Wandering around an alien marketplace proves to be an adventure in itself for Clara after The Doctor runs off without her and she finds herself trying to help an equally lost little girl.  The girl, dubbed The Queen of Years, has a large role to play in the upcoming Festival of Offerings, where she must sing to appease The Old God who sleeps inside the pyramid.  The girl is afraid of making a mistake with her song but by the day's end she will have much greater reason to fear.  For The Old God is awakening... and he demands a sacrifice.... 


THE GOOD PARTS   

* Lots of nods to the classic series, with The Doctor assuming a Venusian Karate stance after being startled while spying on Clara's parentsHe also refers to having visited Akhaten before with his granddaughter.  The Doctor's speech as he confronts The Old God may be a reference to The Cartmel Masterplan or at least the idea that The Doctor is thousands of years old, as The Third Doctor once said. 

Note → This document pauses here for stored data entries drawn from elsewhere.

Lemma compressedHead_fields contextID seq : 0 <= contextID < 4096 ->
  contextOf (u8 (Z.shiftr contextID 4)) (Z.lor (u8 (Z.shiftl contextID 4)) (Z.land seq 0x0f)) = contextID
  /\ Z.land (Z.lor (u8 (Z.shiftl contextID 4)) (Z.land seq 0x0f)) 0x0f = Z.land seq 0x0f.
Proof.
  intros Hc. assert (u8 (Z.shiftl contextID 4) = Z.shiftl (contextID mod 16) 4) as ->.
  { rewrite !Z.shiftl_mul_pow2 by done. unfold u8. change (2 ^ 8) with (16 * 16). change (2 ^ 4) with 16.
    by rewrite Z.mul_mod_distr_r by done. }
  rewrite !land_0f. pose proof (Z.mod_pos_bound seq 16 ltac:(done)) as Hm.
  pose proof (Z.mod_pos_bound contextID 16 ltac:(done)) as Hc16.
  rewrite lor_disjoint by (done || lia). change (2 ^ 4) with 16. split.
  - unfold contextOf. rewrite !Z.shiftr_div_pow2 by done. change (2 ^ 4) with 16.
    rewrite u8_small by dmlia. rewrite lor_disjoint by (done || dmlia). dmlia.
  - dmlia.
Qed.

Lemma ParseUDPPacket_TLV t data : byte_ok t ->
  ParseUDPPacket (TLV t data) =
    if t =? TLVPacketTypeIPv4 then parseIPv4UDP data
    else if t =? TLVPacketTypeIPv6 then parseIPv6UDP data
    else if t =? TLVPacketTypeCompressedIP then parseCompressedUDP data
    else Err ErrNotUDP.
Proof.
  intros _. unfold ParseUDPPacket, TLVData, TLVType, TLV, tlvHeaderSize. cbn [app].
  rewrite (proj2 (Z.ltb_ge _ _)) by (cbn [length]; lia).
  rewrite slice_from by (cbn [length]; lia). cbn [mbind go_bind].
  by rewrite (idx_lookup _ 1 t) by done.
Qed.

(** A packet with only the id of its context. *)
Lemma CompressedIP_parses contextID seq payload : 0 <= contextID < 4096 ->
  ParseUDPPacket (CompressedIP contextID seq payload) =
    Ret (mkUDPPacket true contextID (Z.land seq 0x0f) noAddrPort noAddrPort payload).
Proof.
  intros Hc. unfold CompressedIP. rewrite ParseUDPPacket_TLV by done. cbn.
  destruct (compressedHead_fields contextID seq Hc) as [H1 H2].
  unfold compressedHead. revert H1 H2. generalize (u8 (Z.shiftr contextID 4)) as c0.
  generalize (Z.lor (u8 (Z.shiftl contextID 4)) (Z.land seq 0x0f)) as c1. intros c1 c0 H1 H2. cbn [app].
  unfold parseCompressedUDP. peek. by rewrite H1, H2.
Qed.

Lemma split16 (l : bytes) : length l = 16%nat -> exists a b c d e f g h i j k m n o p q,
  l = [a; b; c; d; e; f; g; h; i; j; k; m; n; o; p; q].
Proof.
  intros Hl. do 16 (destruct l as [|? l]; [discriminate|]). destruct l; [|discriminate]. by repeat eexists.
Qed.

* There's also a nice mythology gag with The Doctor apparently turning off the TARDIS' ability to act as a translator so as to impress the variety of languages on Clara.  Or, more likely, trying to impress her with his ability to speak the language.  (The Third Doctor did this a few times too.)

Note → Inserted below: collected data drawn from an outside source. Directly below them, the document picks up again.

Lemma feedKeyAll_joined ps : forall e e' rs pm, feedKeyAll e ps = Ret (e', rs) -> e' = Some pm -> joinedWithin e ps pm.
Proof.
  induction ps as [|p ps IH]; intros e e' rs pm; cbn [feedKeyAll]; [intros [= <- <-] ->; by right; left|]. destruct (feedKey e p) as [[e1 r]|err| |] eqn:E1; cbn [mbind go_bind]; try done. destruct (feedKeyAll e1 ps) as [[e2 rs']|err| |] eqn:E2; cbn [mbind go_bind]; try done.
  intros [= <- <-] ->. destruct (IH _ _ _ _ E2 eq_refl) as [H|[->|(q & s & Hq & H)]]; [by left| |right; right; exists q, s; split; [by right|done]].
  destruct (feedKey_joined _ _ _ _ _ E1 eq_refl) as [H|[->|(q & s & Hq%list_elem_of_singleton & H)]]; [by left|by right; left|right; right; exists q, s; split; [subst q; left|done]].
Qed.

(** C31: Whatever is fed to it, the assembler returns for every packet, with its
    messages or an error, and joins nothing beyond [maxMessageSize]: a larger
    entry is a first fragment, which it takes as it comes.  So what it keeps per
    flow and packet id is bounded by any [limit] of at least that size within
    which the payloads are, and those of a datagram have less than 65536 bytes.
    And a packet touches no entry but its own: the results and the state of each
    key are those of a machine that sees only the packets of that key. *)
Theorem assembler_is_bounded_and_isolated limit a trace : maxMessageSize <= limit -> assembler_within limit a -> Forall (fun x => mmtp_within limit x.2) trace ->
  returns (feedAll a trace) (fun '(a', rs) =>
    (forall key pm, a' !! key = Some pm -> len (pm_data pm) <= limit /\ joinedWithin (a !! key) (packetsOf key trace) pm)
    /\ forall key, feedKeyAll (a !! key) (packetsOf key trace) = Ret (a' !! key, resultsOf key rs)).
Proof.
  intros Hlim Ha Ht. destruct (feedAll_ok limit trace Hlim Ht a Ha) as ([a' rs] & -> & Ha' & Hk). exists (a', rs). split; [done|].
  split; [|done]. intros key pm Hpm. split; [by apply (Ha' key pm)|]. exact (feedKeyAll_joined _ _ _ _ _ (Hk key) Hpm).
Qed.

(** ** Nothing is joined across a gap *)

(** The fragments a pending message was collected from: the first one, then
    middle ones whose sequence numbers follow each other. *)
Inductive collected : list MMTPPacket -> pendingMessage -> Prop :=
  | collected_first p s :
      ParseSignalingPayload (mp_Payload p) = Ret s -> sp_FragmentationIndicator s = FragmentFirst ->
      collected [p] (mkPending (sp_Data s) (mp_PacketSequenceNumber p))
  | collected_next fs pm p s :
      collected fs pm ->
      ParseSignalingPayload (mp_Payload p) = Ret s -> sp_FragmentationIndicator s = FragmentMiddle ->
      mp_PacketSequenceNumber p = u32 (pm_sequenceNumber pm + 1) ->
      collected (fs ++ [p]) (mkPending (pm_data pm ++ sp_Data s) (mp_PacketSequenceNumber p)).

Lemma catch_inl {A} (c : go A) a : catch c = Ret (inl a) -> c = Ret a.
Proof. by destruct c; cbn; intros [= ->]. Qed.

(** What a packet did, from its result. *)
Lemma feedKey_inv e p e' r : feedKey e p = Ret (e', r) ->
  (e' = e \/ e' = None
   \/ (exists s, ParseSignalingPayload (mp_Payload p) = Ret s /\ sp_FragmentationIndicator s = FragmentFirst
         /\ e' = Some (mkPending (sp_Data s) (mp_PacketSequenceNumber p)))
   \/ (exists pm s, e = Some pm /\ ParseSignalingPayload (mp_Payload p) = Ret s
         /\ sp_FragmentationIndicator s = FragmentMiddle
         /\ mp_PacketSequenceNumber p = u32 (pm_sequenceNumber pm + 1)
         /\ e' = Some (mkPending (pm_data pm ++ sp_Data s) (mp_PacketSequenceNumber p))))
  /\ forall ms, r = inl ms -> ms <> [] -> exists s, ParseSignalingPayload (mp_Payload p) = Ret s /\
       (sp_FragmentationIndicator s = FragmentComplete /\ Messages s = Ret ms
        \/ exists pm, e = Some pm /\ sp_FragmentationIndicator s <> FragmentFirst
             /\ mp_PacketSequenceNumber p = u32 (pm_sequenceNumber pm + 1)
             /\ Messages (mkSignaling FragmentComplete (sp_LengthExtension s) (sp_Aggregation s)
                            (sp_FragmentCounter s) (pm_data pm ++ sp_Data s)) = Ret ms).
Proof.
  unfold feedKey. destruct (negb (mp_PayloadType p =? _)).
  { intros [= -> <-]. split; [by left|]. by intros ? [= <-]. }
  destruct (ParseSignalingPayload (mp_Payload p)) as [s|err| |]; try done; cbn [orElse].
  2:{ intros [= -> <-]. split; [by left|]. by intros ? [=]. }
  destruct (Z.eqb_spec (sp_FragmentationIndicator s) FragmentComplete) as [Hi|Hc].
  { destruct (catch (Messages s)) as [r'|?| |] eqn:Ec; try done. cbn [mbind go_bind]. intros [= <- <-].
    split; [by right; left|]. intros ms -> _. exists s. split; [done|]. left. split; [done|]. by apply catch_inl. }
  destruct (Z.eqb_spec (sp_FragmentationIndicator s) FragmentFirst) as [Hi|Hf].
  { intros [= <- <-]. split; [right; right; left; by eexists|]. by intros ? [= <-]. }
  destruct e as [pm|]; [|intros [= <- <-]; split; [by left|]; by intros ? [= <-]].
  destruct (negb _ || _) eqn:Eg; [intros [= <- <-]; split; [by right; left|]; by intros ? [= <-]|].
  apply orb_false_iff in Eg as [Hseq _]. bools.
  destruct (Z.eqb_spec (sp_FragmentationIndicator s) FragmentMiddle) as [Hi|Hm].
  { intros [= <- <-]. split; [|by intros ? [= <-]]. right. right. right. by exists pm, s. }
  destruct (catch _) as [r'|?| |] eqn:Ec; try done. cbn [mbind go_bind]. intros [= <- <-].
  split; [by right; left|]. intros ms -> _. exists s. split; [done|]. right. exists pm. conjs; try done. by apply catch_inl.
Qed.

Lemma feedKeyAll_snoc e ps p : feedKeyAll e (ps ++ [p]) =
  ('(e, rs) ← feedKeyAll e ps; '(e, r) ← feedKey e p; Ret (e, rs ++ [r])).
Proof.
  revert e. induction ps as [|q ps IH]; intros e; cbn [app feedKeyAll mbind go_bind].
  { by destruct (feedKey e p) as [[e' r]|?| |]. }
  destruct (feedKey e q) as [[e' r]|?| |]; cbn [mbind go_bind]; [|done..]. rewrite IH.
  destruct (feedKeyAll e' ps) as [[e'' rs]|?| |]; cbn [mbind go_bind]; [|done..].
  by destruct (feedKey e'' p) as [[? ?]|?| |].
Qed.

Lemma pending_collected ps : forall e rs, feedKeyAll None ps = Ret (e, rs) ->
  forall pm, e = Some pm -> exists fs, fs `sublist_of` ps /\ collected fs pm.
Proof.
  induction ps as [|p ps IH] using rev_ind; intros e rs; [by intros [= <- <-]|]. rewrite feedKeyAll_snoc.
  destruct (feedKeyAll None ps) as [[e0 rs0]|?| |]; try done. cbn [mbind go_bind].
  destruct (feedKey e0 p) as [[e1 r]|?| |] eqn:Ef; try done. cbn [mbind go_bind]. intros [= <- <-] pm ->.
  destruct (feedKey_inv _ _ _ _ Ef) as [[Hk|[?|[(s & Hs & Hi & [= ->])|(pm0 & s & -> & Hs & Hi & Hn & [= ->])]]] _].
  - subst e0. destruct (IH _ _ eq_refl pm eq_refl) as (fs & Hfs & Hc). exists fs. split; [|done].
    etrans; [exact Hfs|]. by apply sublist_inserts_r.
  - done.
  - exists [p]. split; [by apply sublist_inserts_l|]. by constructor.
  - destruct (IH _ _ eq_refl pm0 eq_refl) as (fs & Hfs & Hc). exists (fs ++ [p]). split; [by apply sublist_app|].
    by constructor.
Qed.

* Matt Smith's Doctor seems to have changed - for the better, by my reckoning.  Snatches of the silly man-child are still there but we're seeing far more of the old Time Lord.  Forget the new pair of brainy specs - I never would have imagined the Eleventh Doctor shushing someone during a church service before this episode, much less found it believable!

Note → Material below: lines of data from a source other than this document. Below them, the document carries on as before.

(** A descriptor whose length its own length field can hold. *)
Definition mdescriptor_ok (d : MDescriptor) : Prop :=
  0 <= md_Tag d < 65536 /\ len (md_Data d) < 2 ^ (8 * descriptorLengthSize (md_Tag d)).

Definition encodeMDescriptor (d : MDescriptor) : bytes := BuildDescriptor (md_Tag d) (md_Data d).

(** The length field the builder writes. *)
Definition lengthField (tag n : Z) : bytes :=
  if descriptorLengthSize tag =? 2 then [u8 (Z.shiftr n 8); u8 n]
  else if descriptorLengthSize tag =? 4 then be32 (u32 n) else [u8 n].

Lemma BuildDescriptor_layout tag data :
  BuildDescriptor tag data = [hiByte tag; u8 tag] ++ lengthField tag (len data) ++ data.
Proof. unfold BuildDescriptor, lengthField, descriptorLengthSize, hiByte. repeat case_match; try done; by rewrite <- app_assoc. Qed.

Lemma lengthField_read tag n : 0 <= n < 2 ^ (8 * descriptorLengthSize tag) ->
  len (lengthField tag n) = descriptorLengthSize tag /\ bigEndian (lengthField tag n) = n.
Proof.
  unfold lengthField. assert (descriptorLengthSize tag = 2 \/ descriptorLengthSize tag = 4 \/ descriptorLengthSize tag = 1)
    as [-> |[-> | ->]] by (unfold descriptorLengthSize; repeat case_match; tauto); cbn [Z.eqb Pos.eqb]; intros Hn.
  - split; [done|]. change (be (hiByte n) (u8 n) = n). apply field16. lia.
  - split; [done|]. rewrite u32_small by lia. unfold bigEndian, be32. cbn [foldl].
    rewrite Z.shiftl_0_l, Z.lor_0_l, !Z.shiftl_lor, !Z.shiftl_shiftl by done. pose proof (field32 n ltac:(lia)) as Hf.
    unfold be in Hf. rewrite Z.shiftl_lor, Z.shiftl_shiftl in Hf by done. cbn [Z.add Pos.add Pos.succ] in *.
    by rewrite <- !Z.lor_assoc in *.
  - split; [done|]. unfold bigEndian. cbn [foldl]. rewrite Z.shiftl_0_l, Z.lor_0_l. apply u8_small. lia.
Qed.

Lemma mdescriptors_loop n ds : Forall mdescriptor_ok ds -> (length (concat (map encodeMDescriptor ds)) < n)%nat -> forall acc,
  loop n mdescriptorTurn (concat (map encodeMDescriptor ds), acc) = Ret (acc ++ ds).
Proof.
  intros Hds. revert n. induction Hds as [|[tag data] ds [Ht Hd] _ IH]; intros n Hn acc; (destruct n as [|n]; [lia|]); rewrite loop_S.
  { cbn. by rewrite app_nil_r. }
  cbn [map concat encodeMDescriptor md_Tag md_Data] in *. unfold encodeMDescriptor in Hn at 1 |- * at 1. cbn [md_Tag md_Data] in *.
  rewrite BuildDescriptor_layout in *. set (rest := concat (map encodeMDescriptor ds)) in *.
  destruct (lengthField_read tag (len data) ltac:(lia)) as [Lf Ef]. set (f := lengthField tag (len data)) in *. clearbody f.
  rewrite <- !app_assoc in *. set (b := [hiByte tag; u8 tag] ++ f ++ data ++ rest) in *.
  assert (1 <= descriptorLengthSize tag) by (unfold descriptorLengthSize; repeat case_match; lia).
  assert (len b = 2 + descriptorLengthSize tag + len data + len rest) as Lb by (subst b; rewrite !length_app; cbn [length]; lia).
  cbn [mdescriptorTurn]. rewrite (proj2 (Z.ltb_lt 0 _)), (proj2 (Z.ltb_ge _ 2)) by lia.
  assert (read16 b 0 = Ret tag) as ->.
  { etrans; [exact (read16_pair [] _ _ (f ++ data ++ rest) 0 eq_refl)|]. by rewrite field16. }
  cbn [mbind go_bind]. rewrite (proj2 (Z.ltb_ge _ _)) by lia.
  assert (slice b 2 (2 + descriptorLengthSize tag) = Ret f) as -> by (apply slice_mid; cbn [length]; lia).
  cbn [mbind go_bind]. rewrite Ef, (proj2 (Z.ltb_ge _ _)) by lia.
  assert (slice b (2 + descriptorLengthSize tag) (2 + descriptorLengthSize tag + len data) = Ret data) as ->.
  { subst b. rewrite app_assoc. apply slice_mid; rewrite length_app; cbn [length]; lia. }
  cbn [mbind go_bind].
  assert (sliceFrom b (2 + descriptorLengthSize tag + len data) = Ret rest) as ->.
  { apply sliceFrom_const; [lia|]. subst b. rewrite !app_assoc. apply drop_app_length'. rewrite !length_app. cbn [length]. lia. }
  cbn [mbind go_bind]. rewrite IH by lia. by rewrite <- app_assoc.
Qed.

Lemma parseMDescriptors_built ds : Forall mdescriptor_ok ds ->
  parseMDescriptors (concat (map encodeMDescriptor ds)) = Ret ds.
Proof. intros Hds. unfold parseMDescriptors. rewrite mdescriptors_loop by (done || lia). done. Qed.

(** ** Messages *)

Lemma MessagePayload_ok m : bytes_ok m -> wp (MessagePayload m) (fun '(_, payload) => bytes_ok payload /\ len payload <= len m).
Proof.
  intros Hm. unfold MessagePayload, hasLength32, MessageID. go_run; (split; [auto with bytes|blia]).
Qed.

Lemma MessageSection_ok m : bytes_ok m -> wp (MessageSection m) (fun s => bytes_ok s /\ len s = totalOf s /\ 3 <= len s).
Proof.
  intros Hm. unfold MessageSection, MessageID. apply wp_bind, wp_goor, wp_ret.
  destruct (Z.ltb_spec (len m) 2); [done|]. go_run.
  eapply wp_mono; [by apply MessagePayload_ok|]. intros [v s] [Hs _]. apply wp_bind, wp_goor, wp_ret.
  destruct (Z.ltb_spec (len s) 3) as [|H3]; [done|]. rewrite TotalLength_eq by lia. pose proof (total_range s Hs).
  go_run. change (Z.to_nat 0) with 0%nat. rewrite Z.sub_0_r, drop_0, totalOf_take, length_take by lia.
  conjs; [auto with bytes|lia|lia].
Qed.

Lemma tableBody_ok t isTableID : bytes_ok t -> wp (tableBody t isTableID) (fun b => bytes_ok b /\ 2 <= len t).
Proof.
  intros Ht. unfold tableBody. apply wp_bind, wp_goor. apply (wp_mono _ (fun bad => bad = false -> 4 <= len t)).
  { apply wp_goor, wp_ret. destruct (Z.ltb_spec (len t) 4); [done|]. go_run. by intros _. }
  intros [] Hbad; [done|]. specialize (Hbad eq_refl). cbv iota. rewrite !read16_at by lia.
  pose proof (be_range _ _ (byteAt_range t 2 Ht) (byteAt_range t (2 + 1) Ht)). go_run. split; [auto with bytes|lia].
Qed.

* Looking back, I think the most successful Doctor Who companions were given a chance to show their capability and personality without The Doctor's presence.  Sarah Jane Smith had her moment in The Time Warrior where she proved perfectly capable of surviving in medieval times without The Doctor's aid.  Leela was cast out by her people and shown surviving in the wild for a time before she ever met The Doctor in The Face of Evil.  Rose Tyler spent most of The End Of The World wandering around a space-station and just talking to people, showcasing her natural empathy and dislike of elitists.  I mention this because Clara is finally given a moment like this in this episode, as she helps The Queen of Years escape from the people that are hunting for her and tries to cheer this little girl up with a story of when she was young and scared.  It's a magical moment and it tells us far more about Clara than anything we've seen yet in the show.

* It's rare for Doctor Who to examine religion and rarer still for it to be done in a positive light.  Whenever an alien religion has been depicted, it's usually been run by a corrupt priesthood trying to crush all resistance to their power and most of the followers portrayed as easily-duped fools who stood in the way of The Doctor's helping them with the power of reason and science.  The first half of this episode breaks away from that trope, with The Doctor - usually snide about archeologists and other people who try to determine the past by examining old relics and legends - referring to the Akhaten's view on how life in the universe was created as "a nice story".  He also appears genuinely enraptured by the ceremony at the Festival of Offerings... at least up until things go wrong.



THE PROBLEMS   

* ... and when things start to go wrong at the festival, that's when this episode becomes like every other story we've seen before where The Doctor confronts a false god and destroys it.  A real shame considering the episode opens up with the promise to be something different.


THE FINAL VERDICT

It starts out as something unique and original and ends up much the same as many other episodes.  Still, half a unique episode is better than none and the performances continue to be quite excellent.  Fans of the Third and Fourth Doctors will probably enjoy this episode, as there's a lot of nods to The Third Doctor's tenure and the story reads like something Robert Holmes would have written at the height of his Gothic Horror phase.